◆ Task goal
Each line of the data should be duplicated precisely.

◆ Records for this exercise
┄┄┄┄┄┄┄┄┄┄

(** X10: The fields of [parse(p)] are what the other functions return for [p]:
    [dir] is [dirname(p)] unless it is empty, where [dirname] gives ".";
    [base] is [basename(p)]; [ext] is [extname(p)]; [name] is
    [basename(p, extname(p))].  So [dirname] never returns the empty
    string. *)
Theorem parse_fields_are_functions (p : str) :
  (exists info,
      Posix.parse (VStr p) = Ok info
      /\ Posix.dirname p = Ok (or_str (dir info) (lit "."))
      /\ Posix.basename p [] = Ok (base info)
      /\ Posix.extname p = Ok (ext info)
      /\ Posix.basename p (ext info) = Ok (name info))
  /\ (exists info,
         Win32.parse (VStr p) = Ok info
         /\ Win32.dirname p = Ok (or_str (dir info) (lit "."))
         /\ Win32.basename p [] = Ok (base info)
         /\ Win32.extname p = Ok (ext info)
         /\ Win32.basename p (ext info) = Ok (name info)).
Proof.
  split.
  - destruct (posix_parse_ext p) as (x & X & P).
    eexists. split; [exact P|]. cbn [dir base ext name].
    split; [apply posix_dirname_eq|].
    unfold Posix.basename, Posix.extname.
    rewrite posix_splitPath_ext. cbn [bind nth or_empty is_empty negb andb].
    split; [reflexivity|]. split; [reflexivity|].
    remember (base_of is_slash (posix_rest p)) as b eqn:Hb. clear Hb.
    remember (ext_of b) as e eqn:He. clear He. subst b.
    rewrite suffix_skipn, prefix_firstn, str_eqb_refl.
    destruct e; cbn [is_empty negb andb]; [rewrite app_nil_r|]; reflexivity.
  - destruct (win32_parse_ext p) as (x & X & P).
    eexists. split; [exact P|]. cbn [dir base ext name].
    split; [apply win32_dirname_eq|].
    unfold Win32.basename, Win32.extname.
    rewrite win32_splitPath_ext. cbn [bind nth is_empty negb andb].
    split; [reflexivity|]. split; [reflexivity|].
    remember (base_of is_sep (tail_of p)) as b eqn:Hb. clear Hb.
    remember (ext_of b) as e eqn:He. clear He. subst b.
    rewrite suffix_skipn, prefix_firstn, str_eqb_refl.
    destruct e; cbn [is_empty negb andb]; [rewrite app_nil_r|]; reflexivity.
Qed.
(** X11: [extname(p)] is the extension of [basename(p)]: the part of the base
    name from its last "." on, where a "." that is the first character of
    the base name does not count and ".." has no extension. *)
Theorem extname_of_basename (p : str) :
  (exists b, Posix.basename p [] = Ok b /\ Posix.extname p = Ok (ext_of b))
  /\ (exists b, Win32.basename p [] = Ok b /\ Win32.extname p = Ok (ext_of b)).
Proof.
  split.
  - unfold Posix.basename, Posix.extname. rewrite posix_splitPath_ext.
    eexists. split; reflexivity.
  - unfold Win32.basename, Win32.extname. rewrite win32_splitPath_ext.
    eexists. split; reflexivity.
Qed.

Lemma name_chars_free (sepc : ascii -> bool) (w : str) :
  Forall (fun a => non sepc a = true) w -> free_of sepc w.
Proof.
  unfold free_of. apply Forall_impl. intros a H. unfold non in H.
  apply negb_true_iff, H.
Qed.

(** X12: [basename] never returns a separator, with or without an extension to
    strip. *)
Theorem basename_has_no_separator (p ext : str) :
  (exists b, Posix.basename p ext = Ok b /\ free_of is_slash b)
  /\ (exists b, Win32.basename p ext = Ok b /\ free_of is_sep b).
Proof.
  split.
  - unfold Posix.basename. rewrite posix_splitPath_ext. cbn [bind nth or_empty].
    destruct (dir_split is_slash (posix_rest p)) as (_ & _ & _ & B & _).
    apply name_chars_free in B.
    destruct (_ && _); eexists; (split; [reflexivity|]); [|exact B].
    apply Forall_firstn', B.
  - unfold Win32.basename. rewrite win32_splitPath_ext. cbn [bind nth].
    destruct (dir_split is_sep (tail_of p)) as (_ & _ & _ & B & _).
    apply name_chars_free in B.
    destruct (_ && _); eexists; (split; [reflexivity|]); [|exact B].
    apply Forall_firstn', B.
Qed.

┄┄┄┄┄┄┄┄┄┄

◆ Written reply
(** X10: The fields of [parse(p)] are what the other functions return for [p]:
    [dir] is [dirname(p)] unless it is empty, where [dirname] gives ".";
    [base] is [basename(p)]; [ext] is [extname(p)]; [name] is
    [basename(p, extname(p))].  So [dirname] never returns the empty
    string. *)
Theorem parse_fields_are_functions (p : str) :
  (exists info,
      Posix.parse (VStr p) = Ok info
      /\ Posix.dirname p = Ok (or_str (dir info) (lit "."))
      /\ Posix.basename p [] = Ok (base info)
      /\ Posix.extname p = Ok (ext info)
      /\ Posix.basename p (ext info) = Ok (name info))
  /\ (exists info,
         Win32.parse (VStr p) = Ok info
         /\ Win32.dirname p = Ok (or_str (dir info) (lit "."))
         /\ Win32.basename p [] = Ok (base info)
         /\ Win32.extname p = Ok (ext info)
         /\ Win32.basename p (ext info) = Ok (name info)).
Proof.
  split.
  - destruct (posix_parse_ext p) as (x & X & P).
    eexists. split; [exact P|]. cbn [dir base ext name].
    split; [apply posix_dirname_eq|].
    unfold Posix.basename, Posix.extname.
    rewrite posix_splitPath_ext. cbn [bind nth or_empty is_empty negb andb].
    split; [reflexivity|]. split; [reflexivity|].
    remember (base_of is_slash (posix_rest p)) as b eqn:Hb. clear Hb.
    remember (ext_of b) as e eqn:He. clear He. subst b.
    rewrite suffix_skipn, prefix_firstn, str_eqb_refl.
    destruct e; cbn [is_empty negb andb]; [rewrite app_nil_r|]; reflexivity.
  - destruct (win32_parse_ext p) as (x & X & P).
    eexists. split; [exact P|]. cbn [dir base ext name].
    split; [apply win32_dirname_eq|].
    unfold Win32.basename, Win32.extname.
    rewrite win32_splitPath_ext. cbn [bind nth is_empty negb andb].
    split; [reflexivity|]. split; [reflexivity|].
    remember (base_of is_sep (tail_of p)) as b eqn:Hb. clear Hb.
    remember (ext_of b) as e eqn:He. clear He. subst b.
    rewrite suffix_skipn, prefix_firstn, str_eqb_refl.
    destruct e; cbn [is_empty negb andb]; [rewrite app_nil_r|]; reflexivity.
Qed.
(** X11: [extname(p)] is the extension of [basename(p)]: the part of the base
    name from its last "." on, where a "." that is the first character of
    the base name does not count and ".." has no extension. *)
Theorem extname_of_basename (p : str) :
  (exists b, Posix.basename p [] = Ok b /\ Posix.extname p = Ok (ext_of b))
  /\ (exists b, Win32.basename p [] = Ok b /\ Win32.extname p = Ok (ext_of b)).
Proof.
  split.
  - unfold Posix.basename, Posix.extname. rewrite posix_splitPath_ext.
    eexists. split; reflexivity.
  - unfold Win32.basename, Win32.extname. rewrite win32_splitPath_ext.
    eexists. split; reflexivity.
Qed.

Lemma name_chars_free (sepc : ascii -> bool) (w : str) :
  Forall (fun a => non sepc a = true) w -> free_of sepc w.
Proof.
  unfold free_of. apply Forall_impl. intros a H. unfold non in H.
  apply negb_true_iff, H.
Qed.

(** X12: [basename] never returns a separator, with or without an extension to
    strip. *)
Theorem basename_has_no_separator (p ext : str) :
  (exists b, Posix.basename p ext = Ok b /\ free_of is_slash b)
  /\ (exists b, Win32.basename p ext = Ok b /\ free_of is_sep b).
Proof.
  split.
  - unfold Posix.basename. rewrite posix_splitPath_ext. cbn [bind nth or_empty].
    destruct (dir_split is_slash (posix_rest p)) as (_ & _ & _ & B & _).
    apply name_chars_free in B.
    destruct (_ && _); eexists; (split; [reflexivity|]); [|exact B].
    apply Forall_firstn', B.
  - unfold Win32.basename. rewrite win32_splitPath_ext. cbn [bind nth].
    destruct (dir_split is_sep (tail_of p)) as (_ & _ & _ & B & _).
    apply name_chars_free in B.
    destruct (_ && _); eexists; (split; [reflexivity|]); [|exact B].
    apply Forall_firstn', B.
Qed.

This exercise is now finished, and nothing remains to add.